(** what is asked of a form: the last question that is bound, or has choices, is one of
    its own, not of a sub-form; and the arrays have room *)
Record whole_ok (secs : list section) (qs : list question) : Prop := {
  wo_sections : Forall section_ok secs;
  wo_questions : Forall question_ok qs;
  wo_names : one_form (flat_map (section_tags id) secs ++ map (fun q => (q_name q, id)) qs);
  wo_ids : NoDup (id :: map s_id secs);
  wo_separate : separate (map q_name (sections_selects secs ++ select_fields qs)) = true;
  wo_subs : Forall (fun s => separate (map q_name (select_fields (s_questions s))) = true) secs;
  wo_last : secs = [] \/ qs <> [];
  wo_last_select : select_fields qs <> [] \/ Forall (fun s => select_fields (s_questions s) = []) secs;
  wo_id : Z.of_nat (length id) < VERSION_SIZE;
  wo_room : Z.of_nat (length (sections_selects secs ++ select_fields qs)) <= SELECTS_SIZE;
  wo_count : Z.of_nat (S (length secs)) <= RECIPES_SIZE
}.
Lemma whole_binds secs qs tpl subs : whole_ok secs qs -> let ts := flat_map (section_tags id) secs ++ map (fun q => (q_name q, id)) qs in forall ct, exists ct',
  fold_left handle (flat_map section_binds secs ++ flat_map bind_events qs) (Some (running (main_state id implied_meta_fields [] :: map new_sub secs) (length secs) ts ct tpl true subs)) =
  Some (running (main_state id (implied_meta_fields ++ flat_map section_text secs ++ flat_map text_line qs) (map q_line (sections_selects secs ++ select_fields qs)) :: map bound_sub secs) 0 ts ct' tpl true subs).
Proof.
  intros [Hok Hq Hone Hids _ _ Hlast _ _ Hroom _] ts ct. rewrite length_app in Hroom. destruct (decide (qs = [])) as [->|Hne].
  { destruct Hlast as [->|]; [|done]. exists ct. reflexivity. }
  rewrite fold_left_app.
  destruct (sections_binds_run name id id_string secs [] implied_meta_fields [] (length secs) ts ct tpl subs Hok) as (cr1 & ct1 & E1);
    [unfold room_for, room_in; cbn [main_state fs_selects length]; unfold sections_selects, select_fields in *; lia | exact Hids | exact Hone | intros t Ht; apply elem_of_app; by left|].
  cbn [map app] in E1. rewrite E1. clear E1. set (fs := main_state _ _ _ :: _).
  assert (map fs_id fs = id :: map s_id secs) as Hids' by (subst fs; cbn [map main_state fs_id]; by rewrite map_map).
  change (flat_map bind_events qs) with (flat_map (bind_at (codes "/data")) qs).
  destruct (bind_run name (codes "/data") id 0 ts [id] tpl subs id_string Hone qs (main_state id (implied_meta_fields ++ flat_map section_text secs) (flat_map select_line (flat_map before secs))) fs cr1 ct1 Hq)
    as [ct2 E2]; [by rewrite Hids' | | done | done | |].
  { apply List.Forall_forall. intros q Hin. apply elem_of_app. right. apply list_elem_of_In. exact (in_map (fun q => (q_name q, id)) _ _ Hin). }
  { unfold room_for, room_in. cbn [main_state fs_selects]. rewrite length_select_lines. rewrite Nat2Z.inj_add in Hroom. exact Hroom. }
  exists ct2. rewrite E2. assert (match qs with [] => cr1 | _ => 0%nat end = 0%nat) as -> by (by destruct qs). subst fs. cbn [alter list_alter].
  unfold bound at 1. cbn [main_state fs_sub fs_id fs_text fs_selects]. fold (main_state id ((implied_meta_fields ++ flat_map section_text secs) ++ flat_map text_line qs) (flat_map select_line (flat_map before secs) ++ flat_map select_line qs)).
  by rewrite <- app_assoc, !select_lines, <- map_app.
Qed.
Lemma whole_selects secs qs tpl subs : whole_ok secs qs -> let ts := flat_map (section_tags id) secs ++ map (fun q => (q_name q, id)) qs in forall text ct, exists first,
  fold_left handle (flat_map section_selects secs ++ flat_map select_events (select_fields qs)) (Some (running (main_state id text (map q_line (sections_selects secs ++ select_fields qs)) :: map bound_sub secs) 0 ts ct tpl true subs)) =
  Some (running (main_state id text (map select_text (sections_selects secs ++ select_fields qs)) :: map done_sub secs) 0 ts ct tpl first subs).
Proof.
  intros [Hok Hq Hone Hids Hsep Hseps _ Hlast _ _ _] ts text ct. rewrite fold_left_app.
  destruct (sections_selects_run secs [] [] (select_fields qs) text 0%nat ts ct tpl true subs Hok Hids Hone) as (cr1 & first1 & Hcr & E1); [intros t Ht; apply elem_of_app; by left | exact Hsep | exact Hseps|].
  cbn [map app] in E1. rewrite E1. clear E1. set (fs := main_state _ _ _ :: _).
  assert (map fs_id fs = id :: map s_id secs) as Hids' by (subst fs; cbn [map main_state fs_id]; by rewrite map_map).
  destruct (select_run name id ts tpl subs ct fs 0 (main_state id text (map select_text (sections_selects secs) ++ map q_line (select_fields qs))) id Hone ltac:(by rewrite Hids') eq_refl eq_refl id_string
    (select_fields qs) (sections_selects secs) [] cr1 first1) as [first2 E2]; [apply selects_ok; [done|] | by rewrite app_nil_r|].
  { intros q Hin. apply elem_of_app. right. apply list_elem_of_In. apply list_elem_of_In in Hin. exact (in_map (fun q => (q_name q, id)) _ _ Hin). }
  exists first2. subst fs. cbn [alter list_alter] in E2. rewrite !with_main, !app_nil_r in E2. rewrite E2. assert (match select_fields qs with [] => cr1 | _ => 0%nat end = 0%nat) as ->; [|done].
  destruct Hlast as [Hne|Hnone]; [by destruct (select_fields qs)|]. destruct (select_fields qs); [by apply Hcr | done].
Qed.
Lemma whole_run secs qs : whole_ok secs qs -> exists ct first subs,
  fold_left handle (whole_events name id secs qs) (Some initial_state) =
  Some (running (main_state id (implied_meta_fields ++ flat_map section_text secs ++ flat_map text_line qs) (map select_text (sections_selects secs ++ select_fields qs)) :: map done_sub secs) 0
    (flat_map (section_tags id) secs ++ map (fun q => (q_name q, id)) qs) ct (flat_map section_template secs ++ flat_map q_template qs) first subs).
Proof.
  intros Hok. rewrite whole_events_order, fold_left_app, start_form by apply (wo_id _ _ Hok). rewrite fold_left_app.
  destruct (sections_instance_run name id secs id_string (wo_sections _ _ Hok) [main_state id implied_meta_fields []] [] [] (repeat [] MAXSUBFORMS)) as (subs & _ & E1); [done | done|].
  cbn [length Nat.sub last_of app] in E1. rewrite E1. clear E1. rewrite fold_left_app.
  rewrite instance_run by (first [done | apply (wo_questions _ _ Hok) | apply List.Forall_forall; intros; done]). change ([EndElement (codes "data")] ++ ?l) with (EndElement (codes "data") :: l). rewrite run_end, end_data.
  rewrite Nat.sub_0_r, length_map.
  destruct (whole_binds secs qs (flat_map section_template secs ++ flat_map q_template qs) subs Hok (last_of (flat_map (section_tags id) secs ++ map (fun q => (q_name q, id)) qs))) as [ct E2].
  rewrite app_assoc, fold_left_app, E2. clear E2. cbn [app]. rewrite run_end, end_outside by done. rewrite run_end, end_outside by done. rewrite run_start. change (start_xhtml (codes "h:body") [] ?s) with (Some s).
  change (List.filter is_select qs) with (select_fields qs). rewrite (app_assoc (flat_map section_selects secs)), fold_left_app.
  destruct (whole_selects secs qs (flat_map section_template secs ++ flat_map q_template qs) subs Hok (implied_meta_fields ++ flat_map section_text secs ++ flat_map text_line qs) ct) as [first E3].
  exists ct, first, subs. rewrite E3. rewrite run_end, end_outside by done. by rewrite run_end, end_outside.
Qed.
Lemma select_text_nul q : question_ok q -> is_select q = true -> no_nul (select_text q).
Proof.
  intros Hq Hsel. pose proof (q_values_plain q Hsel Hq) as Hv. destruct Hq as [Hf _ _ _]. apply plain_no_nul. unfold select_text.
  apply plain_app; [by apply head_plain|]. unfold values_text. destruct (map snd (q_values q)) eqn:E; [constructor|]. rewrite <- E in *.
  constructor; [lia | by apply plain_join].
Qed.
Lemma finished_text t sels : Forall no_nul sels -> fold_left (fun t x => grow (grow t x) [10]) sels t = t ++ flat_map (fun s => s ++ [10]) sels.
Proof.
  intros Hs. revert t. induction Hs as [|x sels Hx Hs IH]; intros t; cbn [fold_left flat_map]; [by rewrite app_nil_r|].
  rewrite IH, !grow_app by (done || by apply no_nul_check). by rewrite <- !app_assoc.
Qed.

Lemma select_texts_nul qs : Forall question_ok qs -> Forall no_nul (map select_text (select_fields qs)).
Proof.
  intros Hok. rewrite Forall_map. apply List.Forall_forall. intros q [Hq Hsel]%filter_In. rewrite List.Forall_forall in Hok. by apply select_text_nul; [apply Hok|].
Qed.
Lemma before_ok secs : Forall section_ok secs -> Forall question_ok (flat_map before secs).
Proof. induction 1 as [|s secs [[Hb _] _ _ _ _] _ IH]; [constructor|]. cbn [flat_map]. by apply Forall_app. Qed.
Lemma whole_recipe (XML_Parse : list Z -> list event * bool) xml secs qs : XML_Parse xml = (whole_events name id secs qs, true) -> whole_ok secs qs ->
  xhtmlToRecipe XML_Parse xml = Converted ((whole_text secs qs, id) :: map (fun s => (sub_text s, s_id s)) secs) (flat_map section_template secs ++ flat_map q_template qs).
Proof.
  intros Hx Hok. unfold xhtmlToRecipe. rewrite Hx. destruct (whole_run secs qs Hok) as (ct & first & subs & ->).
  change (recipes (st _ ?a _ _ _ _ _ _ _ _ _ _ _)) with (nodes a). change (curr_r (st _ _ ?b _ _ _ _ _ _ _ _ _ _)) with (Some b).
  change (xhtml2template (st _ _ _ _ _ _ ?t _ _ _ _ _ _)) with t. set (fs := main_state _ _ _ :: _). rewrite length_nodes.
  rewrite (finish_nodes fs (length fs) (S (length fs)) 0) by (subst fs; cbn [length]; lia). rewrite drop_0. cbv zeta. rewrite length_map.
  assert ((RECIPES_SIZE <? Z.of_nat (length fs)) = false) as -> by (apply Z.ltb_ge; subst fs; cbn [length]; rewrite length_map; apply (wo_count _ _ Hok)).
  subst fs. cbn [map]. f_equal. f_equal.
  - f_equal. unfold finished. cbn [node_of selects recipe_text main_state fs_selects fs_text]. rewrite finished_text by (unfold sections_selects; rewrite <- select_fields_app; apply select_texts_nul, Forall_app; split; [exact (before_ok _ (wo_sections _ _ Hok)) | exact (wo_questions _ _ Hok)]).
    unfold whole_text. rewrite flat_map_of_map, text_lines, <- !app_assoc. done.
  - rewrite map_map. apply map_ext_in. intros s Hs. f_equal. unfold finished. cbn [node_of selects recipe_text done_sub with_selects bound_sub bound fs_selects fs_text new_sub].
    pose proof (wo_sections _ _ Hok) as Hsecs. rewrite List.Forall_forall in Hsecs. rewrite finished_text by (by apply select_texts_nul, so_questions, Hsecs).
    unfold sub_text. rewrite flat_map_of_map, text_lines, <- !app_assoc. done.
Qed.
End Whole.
...
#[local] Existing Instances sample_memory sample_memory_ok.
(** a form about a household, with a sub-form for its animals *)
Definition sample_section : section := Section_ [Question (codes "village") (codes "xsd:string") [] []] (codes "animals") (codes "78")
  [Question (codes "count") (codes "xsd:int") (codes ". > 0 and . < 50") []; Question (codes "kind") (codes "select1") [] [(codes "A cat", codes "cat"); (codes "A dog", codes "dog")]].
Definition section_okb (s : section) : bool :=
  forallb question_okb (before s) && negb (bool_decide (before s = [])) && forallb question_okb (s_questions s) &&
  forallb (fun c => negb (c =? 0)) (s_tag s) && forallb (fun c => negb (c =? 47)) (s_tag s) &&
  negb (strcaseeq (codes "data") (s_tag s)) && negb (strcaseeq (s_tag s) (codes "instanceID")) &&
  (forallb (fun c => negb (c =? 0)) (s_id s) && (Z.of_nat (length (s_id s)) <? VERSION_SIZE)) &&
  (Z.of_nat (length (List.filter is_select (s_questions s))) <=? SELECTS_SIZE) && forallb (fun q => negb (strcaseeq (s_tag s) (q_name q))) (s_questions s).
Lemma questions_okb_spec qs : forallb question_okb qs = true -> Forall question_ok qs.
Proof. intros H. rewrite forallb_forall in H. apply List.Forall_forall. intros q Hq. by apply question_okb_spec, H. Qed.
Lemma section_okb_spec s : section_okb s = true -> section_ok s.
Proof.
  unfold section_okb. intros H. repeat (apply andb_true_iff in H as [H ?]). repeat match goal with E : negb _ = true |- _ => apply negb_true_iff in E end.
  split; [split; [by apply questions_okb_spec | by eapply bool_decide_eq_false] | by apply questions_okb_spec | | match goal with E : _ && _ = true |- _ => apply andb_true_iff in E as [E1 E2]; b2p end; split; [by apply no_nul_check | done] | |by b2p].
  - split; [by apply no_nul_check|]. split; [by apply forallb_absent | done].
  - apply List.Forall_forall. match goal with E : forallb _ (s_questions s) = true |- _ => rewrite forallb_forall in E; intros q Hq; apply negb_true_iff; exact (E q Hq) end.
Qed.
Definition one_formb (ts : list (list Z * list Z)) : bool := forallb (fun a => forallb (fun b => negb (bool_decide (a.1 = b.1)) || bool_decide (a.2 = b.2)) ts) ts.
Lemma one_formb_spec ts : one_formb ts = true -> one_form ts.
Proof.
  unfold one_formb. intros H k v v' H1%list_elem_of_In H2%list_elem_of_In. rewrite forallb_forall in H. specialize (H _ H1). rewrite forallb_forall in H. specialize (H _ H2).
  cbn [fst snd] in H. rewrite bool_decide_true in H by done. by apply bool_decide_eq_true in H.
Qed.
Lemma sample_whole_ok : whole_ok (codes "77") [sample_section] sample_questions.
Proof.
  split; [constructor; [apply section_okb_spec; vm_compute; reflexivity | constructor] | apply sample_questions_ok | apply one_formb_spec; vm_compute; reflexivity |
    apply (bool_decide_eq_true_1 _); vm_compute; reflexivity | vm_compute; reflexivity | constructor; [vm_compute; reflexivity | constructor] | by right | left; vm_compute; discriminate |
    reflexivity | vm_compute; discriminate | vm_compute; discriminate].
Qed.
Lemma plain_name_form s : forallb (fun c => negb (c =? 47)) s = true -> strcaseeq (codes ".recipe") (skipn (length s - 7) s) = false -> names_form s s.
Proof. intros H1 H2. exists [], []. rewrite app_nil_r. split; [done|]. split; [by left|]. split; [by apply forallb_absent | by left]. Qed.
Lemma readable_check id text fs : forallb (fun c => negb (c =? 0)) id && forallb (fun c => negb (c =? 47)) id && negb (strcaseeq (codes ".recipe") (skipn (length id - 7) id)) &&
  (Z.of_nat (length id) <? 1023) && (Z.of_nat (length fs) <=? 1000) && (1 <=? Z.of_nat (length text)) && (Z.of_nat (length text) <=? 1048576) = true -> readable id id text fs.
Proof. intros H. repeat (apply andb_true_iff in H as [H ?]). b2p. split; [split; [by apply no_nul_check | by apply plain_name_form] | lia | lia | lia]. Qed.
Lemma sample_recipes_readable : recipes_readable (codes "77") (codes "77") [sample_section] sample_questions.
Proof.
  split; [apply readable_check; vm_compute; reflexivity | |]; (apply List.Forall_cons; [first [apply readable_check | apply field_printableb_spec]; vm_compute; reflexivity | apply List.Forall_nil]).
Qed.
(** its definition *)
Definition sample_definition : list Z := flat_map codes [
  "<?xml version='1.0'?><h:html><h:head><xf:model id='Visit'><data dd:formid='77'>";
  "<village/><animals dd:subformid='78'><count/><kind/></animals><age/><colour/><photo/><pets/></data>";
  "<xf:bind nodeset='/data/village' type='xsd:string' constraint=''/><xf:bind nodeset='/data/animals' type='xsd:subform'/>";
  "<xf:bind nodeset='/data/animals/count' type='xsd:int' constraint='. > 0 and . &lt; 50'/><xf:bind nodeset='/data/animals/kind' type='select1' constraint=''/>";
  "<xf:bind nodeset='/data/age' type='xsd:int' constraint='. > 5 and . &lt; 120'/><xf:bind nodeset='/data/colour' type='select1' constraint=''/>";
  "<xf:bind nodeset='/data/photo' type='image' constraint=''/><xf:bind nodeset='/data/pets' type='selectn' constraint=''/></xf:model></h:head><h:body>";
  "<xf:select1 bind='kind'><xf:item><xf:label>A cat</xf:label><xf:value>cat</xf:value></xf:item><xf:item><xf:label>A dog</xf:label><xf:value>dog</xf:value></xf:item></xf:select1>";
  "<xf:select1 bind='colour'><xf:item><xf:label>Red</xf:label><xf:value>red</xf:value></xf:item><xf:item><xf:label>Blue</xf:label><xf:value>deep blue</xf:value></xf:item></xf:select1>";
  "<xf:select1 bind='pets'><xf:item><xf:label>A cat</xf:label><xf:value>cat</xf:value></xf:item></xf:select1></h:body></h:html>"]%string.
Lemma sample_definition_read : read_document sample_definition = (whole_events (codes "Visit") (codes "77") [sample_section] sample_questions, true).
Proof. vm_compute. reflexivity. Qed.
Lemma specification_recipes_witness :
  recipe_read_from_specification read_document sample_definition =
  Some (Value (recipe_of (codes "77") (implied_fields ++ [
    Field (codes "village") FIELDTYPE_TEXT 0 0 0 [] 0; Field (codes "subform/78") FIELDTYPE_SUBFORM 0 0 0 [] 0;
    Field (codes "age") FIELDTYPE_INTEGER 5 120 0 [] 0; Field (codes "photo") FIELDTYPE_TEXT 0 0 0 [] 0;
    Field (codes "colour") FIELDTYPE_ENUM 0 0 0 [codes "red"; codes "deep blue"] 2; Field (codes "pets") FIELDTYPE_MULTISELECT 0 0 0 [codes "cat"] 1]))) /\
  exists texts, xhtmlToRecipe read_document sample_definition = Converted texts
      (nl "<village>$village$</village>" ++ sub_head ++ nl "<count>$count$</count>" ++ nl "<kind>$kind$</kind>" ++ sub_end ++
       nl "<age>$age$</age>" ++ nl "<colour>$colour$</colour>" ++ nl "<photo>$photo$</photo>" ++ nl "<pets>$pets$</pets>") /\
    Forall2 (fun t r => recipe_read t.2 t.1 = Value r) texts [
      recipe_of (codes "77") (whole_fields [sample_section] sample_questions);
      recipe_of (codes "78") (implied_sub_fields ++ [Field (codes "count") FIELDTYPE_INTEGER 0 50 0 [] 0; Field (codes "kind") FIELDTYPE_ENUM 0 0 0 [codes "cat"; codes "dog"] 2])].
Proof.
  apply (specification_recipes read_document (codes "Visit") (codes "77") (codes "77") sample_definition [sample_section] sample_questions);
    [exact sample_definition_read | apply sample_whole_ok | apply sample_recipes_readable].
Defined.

§ **How to complete this task**
Only the lines above from the line with "(** what is" to the line with "Lemma whole_binds secs", those two lines included, should be reproduced exactly.

§ **Reply to the task**
(** what is asked of a form: the last question that is bound, or has choices, is one of
    its own, not of a sub-form; and the arrays have room *)
Record whole_ok (secs : list section) (qs : list question) : Prop := {
  wo_sections : Forall section_ok secs;
  wo_questions : Forall question_ok qs;
  wo_names : one_form (flat_map (section_tags id) secs ++ map (fun q => (q_name q, id)) qs);
  wo_ids : NoDup (id :: map s_id secs);
  wo_separate : separate (map q_name (sections_selects secs ++ select_fields qs)) = true;
  wo_subs : Forall (fun s => separate (map q_name (select_fields (s_questions s))) = true) secs;
  wo_last : secs = [] \/ qs <> [];
  wo_last_select : select_fields qs <> [] \/ Forall (fun s => select_fields (s_questions s) = []) secs;
  wo_id : Z.of_nat (length id) < VERSION_SIZE;
  wo_room : Z.of_nat (length (sections_selects secs ++ select_fields qs)) <= SELECTS_SIZE;
  wo_count : Z.of_nat (S (length secs)) <= RECIPES_SIZE
}.
Lemma whole_binds secs qs tpl subs : whole_ok secs qs -> let ts := flat_map (section_tags id) secs ++ map (fun q => (q_name q, id)) qs in forall ct, exists ct',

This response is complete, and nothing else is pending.